# HOW TO COMPLETE THIS TASK
Write out the stretch of lines below that begins at the line with "filter (fun addr" and ends at the line with "match t with", including both, exactly as given and nothing more.

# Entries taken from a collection
(** X20.  The errors of [processCSVText] on line 0 are the reports of
    duplicates: there is none exactly when the addresses of the
    recipients returned are pairwise distinct, each of them names an
    address that at least two recipients have, and each such address
    is reported. *)
Theorem X20_csv_duplicates (clock : nat -> Z) (text : jsstring)
    (distributionType : DistributionType) :
  lines_of text <> [] ->
  let r := processCSVText clock text distributionType in
  let addresses := map Distribution.address (recipients r) in
  (NoDup addresses <-> forall e, In e (errors r) -> line e <> 0%nat)
  /\ (forall e, In e (errors r) -> line e = 0%nat ->
        exists a, value e = Some a
                  /\ (2 <= count_occ str_dec addresses a)%nat)
  /\ (forall a, (2 <= count_occ str_dec addresses a)%nat ->
        exists e, In e (errors r) /\ line e = 0%nat /\ value e = Some a).
Proof.
  intros N. cbv zeta.
  destruct (@processCSVText_shape clock text distributionType N)
    as (rs & es & Er & Ee & _ & _ & Le & _).
  cbv zeta in *. rewrite Er, Ee.
  destruct (duplicate_errors_spec
              (startLine_of (lines_of text) distributionType) rs)
    as (D1 & D2 & D3).
  cbv zeta in *.
  set (ds := flat_map (duplicate_error
                         (startLine_of (lines_of text) distributionType))
                      (addressMap rs)) in *.
  clearbody ds.
  assert (Les : forall e, In e es -> line e <> 0%nat).
  { intros e He. rewrite forallb_forall in Le. specialize (Le e He).
    unfold line_error in Le. destruct (Nat.eqb_spec (line e) 0); [discriminate|].
    assumption. }
  split; [|split].
  - rewrite <- D3. split.
    + intros E e He. rewrite E, app_nil_r in He. now apply Les.
    + intros H. destruct ds as [|d t]; [reflexivity|].
      exfalso. apply (H d).
      * apply in_app_iff. right. now left.
      * apply D1. now left.
  - intros e He Z. apply in_app_iff in He. destruct He as [He | He].
    + exfalso. now apply (Les e He).
    + now apply D1.
  - intros a Ha. destruct (D2 a Ha) as (e & He & Ve).
    exists e. split; [apply in_app_iff; now right|].
    split; [now apply D1|assumption].
Qed.

Lemma X20_csv_duplicates_witness :
  (NoDup (map Distribution.address
            (recipients (processCSVText still (generateCSVTemplate equal) equal)))
   <-> forall e,
         In e (errors (processCSVText still (generateCSVTemplate equal) equal)) ->
         line e <> 0%nat)
  /\ (forall e,
        In e (errors (processCSVText still (generateCSVTemplate equal) equal)) ->
        line e = 0%nat ->
        exists a, value e = Some a
                  /\ (2 <= count_occ str_dec
                             (map Distribution.address
                                (recipients (processCSVText still
                                   (generateCSVTemplate equal) equal))) a)%nat)
  /\ (forall a,
        (2 <= count_occ str_dec
                (map Distribution.address
                   (recipients (processCSVText still
                      (generateCSVTemplate equal) equal))) a)%nat ->
        exists e,
          In e (errors (processCSVText still (generateCSVTemplate equal) equal))
          /\ line e = 0%nat /\ value e = Some a).
Proof.
  apply (@X20_csv_duplicates still (generateCSVTemplate equal) equal).
  vm_compute. discriminate.
Defined.

(** X21.  The template that [generateCSVTemplate] offers is read back
    by [processCSVText] as two recipients, with the amounts of the
    template in a weighted distribution, without error or warning. *)
Theorem X21_csv_template (clock : nat -> Z) (distributionType : DistributionType) :
  let r := processCSVText clock (generateCSVTemplate distributionType)
                          distributionType in
  List.length (recipients r) = 2%nat
  /\ map Distribution.amount (recipients r)
     = match distributionType with
       | equal => [None; None]
       | weighted => [Some (lit "100.0000000"); Some (lit "250.0000000")]
       end
  /\ errors r = []
  /\ warnings r = [].
Proof.
  destruct distributionType; cbv zeta; repeat split; vm_compute; reflexivity.
Qed.

(** X22.  A file that [validateCSVFile] accepts is not empty, holds at
    most one megabyte and has one of the three types or a name that
    ends in ".csv" in any case; [processCSVFile] does not refuse such a
    file for its size: its promise is fulfilled with what
    [processCSVText] makes of the text when [file.text()] is fulfilled,
    and is rejected with the same reason when [file.text()] is
    rejected. *)
Theorem X22_csv_file (clock : nat -> Z) (file : File)
    (distributionType : DistributionType) :
  validateCSVFile file = None ->
  (0 < size file <= 1024 * 1024)%N
  /\ (includes [lit "text/csv"; lit "application/csv"; lit "text/plain"]
               (type file) = true
      \/ endsWith (toLowerCase (name file)) (lit ".csv") = true)
  /\ processCSVFile clock file distributionType
     = match text file with
       | Returned content =>
           Returned (processCSVText clock content distributionType)
       | Raised reason => Raised reason
       end.
Proof.
  unfold validateCSVFile, processCSVFile. cbv zeta.
  intros H.
  assert (T : includes [lit "text/csv"; lit "application/csv"; lit "text/plain"]
                       (type file) = true
              \/ endsWith (toLowerCase (name file)) (lit ".csv") = true).
  { destruct (includes _ (type file)); [now left|].
    destruct (endsWith (toLowerCase (name file)) (lit ".csv")); [now right|].
    discriminate H. }
  assert (S : (0 < size file <= 1024 * 1024)%N).
  { destruct (negb (includes _ (type file))
              && negb (endsWith (toLowerCase (name file)) (lit ".csv")));
      [discriminate H|].
    destruct (N.ltb_spec (1024 * 1024) (size file)) as [G|G]; [discriminate H|].
    destruct (N.eqb_spec (size file) 0) as [Z0|Z0]; [discriminate H|].
    lia. }
  split; [exact S|]. split; [exact T|].
  unfold MAX_FILE_SIZE.
  destruct (N.ltb_spec (10 * 1024 * 1024) (size file)) as [G|G]; [lia|reflexivity].
Qed.

Lemma X22_csv_file_witness :
  (0 < size sample_file <= 1024 * 1024)%N
  /\ (includes [lit "text/csv"; lit "application/csv"; lit "text/plain"]
               (type sample_file) = true
      \/ endsWith (toLowerCase (name sample_file)) (lit ".csv") = true)
  /\ processCSVFile still sample_file equal
     = match text sample_file with
       | Returned content => Returned (processCSVText still content equal)
       | Raised reason => Raised reason
       end.
Proof.
  apply (@X22_csv_file still sample_file equal).
  vm_compute. reflexivity.
Defined.

End Csv.


(** ** The state of a distribution *)

Section DistributionStates.
Import DistributionTransaction (DistributionType, equal, weighted).
Import StellarValidation AmountValidation.
Import Distribution DistributionStateHook.

Lemma app_eq_nil_iff (A : Type) (l : list A) (x : A) : l ++ [x] = [] <-> False.
Proof. split; [|tauto]. destruct l; discriminate. Qed.

Lemma check_recipient_nil (ty : DistributionType) (errs : list ValidationError)
    (k : nat) (r : Recipient) :
  check_recipient ty errs (k, r) = [] <-> errs = [] /\ recipient_ok ty r.
Proof.
  unfold check_recipient, recipient_ok.
  pose proof (validateStellarAddress_message (address r)) as Ma.
  destruct (validateStellarAddress (address r)) as [[|c e]|] eqn:VA;
    [exfalso; now apply Ma | |].
  - split.
    + intros H. exfalso.
      destruct ty; [|destruct (amount r) as [a|]];
        try (destruct (validateAmount a) as [[|c' e']|]);
        try (now apply app_eq_nil_iff in H);
        destruct errs; discriminate H.
    + intros (_ & H & _). discriminate H.
  - destruct ty.
    + split; [|now intros (-> & _)].
      intros ->. split; [reflexivity|]. split; [reflexivity|].
      intros C. discriminate C.
    + destruct (amount r) as [a|] eqn:Am.
      * pose proof (validateAmount_message a) as Mm.
        destruct (validateAmount a) as [[|c' e']|] eqn:VM;
          [exfalso; now apply Mm | |].
        -- split; [intros H; now apply app_eq_nil_iff in H|].
           intros (_ & _ & H). specialize (H eq_refl a eq_refl). congruence.
        -- split; [intros ->|now intros (-> & _)].
           repeat split; auto. intros _ a' Ha'. injection Ha' as <-. exact VM.
      * split; [intros ->|now intros (-> & _)].
        repeat split; auto. intros _ a' Ha'. discriminate Ha'.
Qed.

Lemma check_fold_nil (ty : DistributionType) (rs : list Recipient) (k : nat)
    (errs : list ValidationError) :
  fold_left (check_recipient ty) (combine (seq k (List.length rs)) rs) errs = []
  <-> errs = [] /\ Forall (recipient_ok ty) rs.
Proof.
  revert k errs. induction rs as [|r rs IH]; intros k errs.
  - cbn. split; [intros ->; auto|tauto].
  - cbn [List.length seq combine fold_left]. rewrite IH, check_recipient_nil.
    split.
    + intros ((-> & H1) & H2). split; [reflexivity|]. now constructor.
    + intros (-> & H). inversion H; subst. auto.
Qed.

Lemma valid_address_kept (a : jsstring) :
  validateStellarAddress a = None -> negb (str_eqb (trim a) []) = true.
Proof.
  unfold validateStellarAddress. destruct a as [|c t]; [discriminate|].
  destruct (str_eqb (trim (c :: t)) (c :: t)) eqn:E; [|discriminate].
  apply str_eqb_eq in E. rewrite E. reflexivity.
Qed.

Lemma filter_valid_addresses (ty : DistributionType) (rs : list Recipient) :
  Forall (recipient_ok ty) rs ->
  filter (fun addr => negb (str_eqb (trim addr) [])) (map address rs)
  = map address rs.
Proof.
  induction 1 as [|r rs (Hr & _) _ IH]; [reflexivity|].
  cbn [map filter]. rewrite (valid_address_kept _ Hr). now rewrite IH.
Qed.

Lemma total_ok (t : jsstring) (errs : list ValidationError) :
  match t with
  | [] => errs ++ [{| field := lit "totalAmount";
                      message := lit "Total amount is required for equal distribution";
                      recipientId := None |}]
  | _ =>
      if str_eqb (trim t) [] then
        errs ++ [{| field := lit "totalAmount";
                    message := lit "Total amount is required for equal distribution";
                    recipientId := None |}]
      else
        match validateAmount t with
        | Some ((_ :: _) as totalAmountError) =>
            errs ++ [{| field := lit "totalAmount";
                        message := totalAmountError;
                        recipientId := None |}]
        | _ => errs
        end
  end = [] <-> errs = [] /\ validateAmount t = None.
Proof.
  destruct t as [|c t].
  - rewrite app_eq_nil_iff. split; [tauto|]. intros (_ & H). discriminate H.
  - destruct (str_eqb (trim (c :: t)) []) eqn:E.
    + rewrite app_eq_nil_iff. split; [tauto|]. intros (_ & H).
      unfold validateAmount in H. rewrite E in H. discriminate H.
    + pose proof (validateAmount_message (c :: t)) as Mm.
      destruct (validateAmount (c :: t)) as [[|c' e']|] eqn:VM;
        [exfalso; now apply Mm | |].
      * rewrite app_eq_nil_iff. split; [tauto|]. intros (_ & H). discriminate H.
      * tauto.
Qed.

# ANSWER TO THIS TASK
  filter (fun addr => negb (str_eqb (trim addr) [])) (map address rs)
  = map address rs.
Proof.
  induction 1 as [|r rs (Hr & _) _ IH]; [reflexivity|].
  cbn [map filter]. rewrite (valid_address_kept _ Hr). now rewrite IH.
Qed.

Lemma total_ok (t : jsstring) (errs : list ValidationError) :
  match t with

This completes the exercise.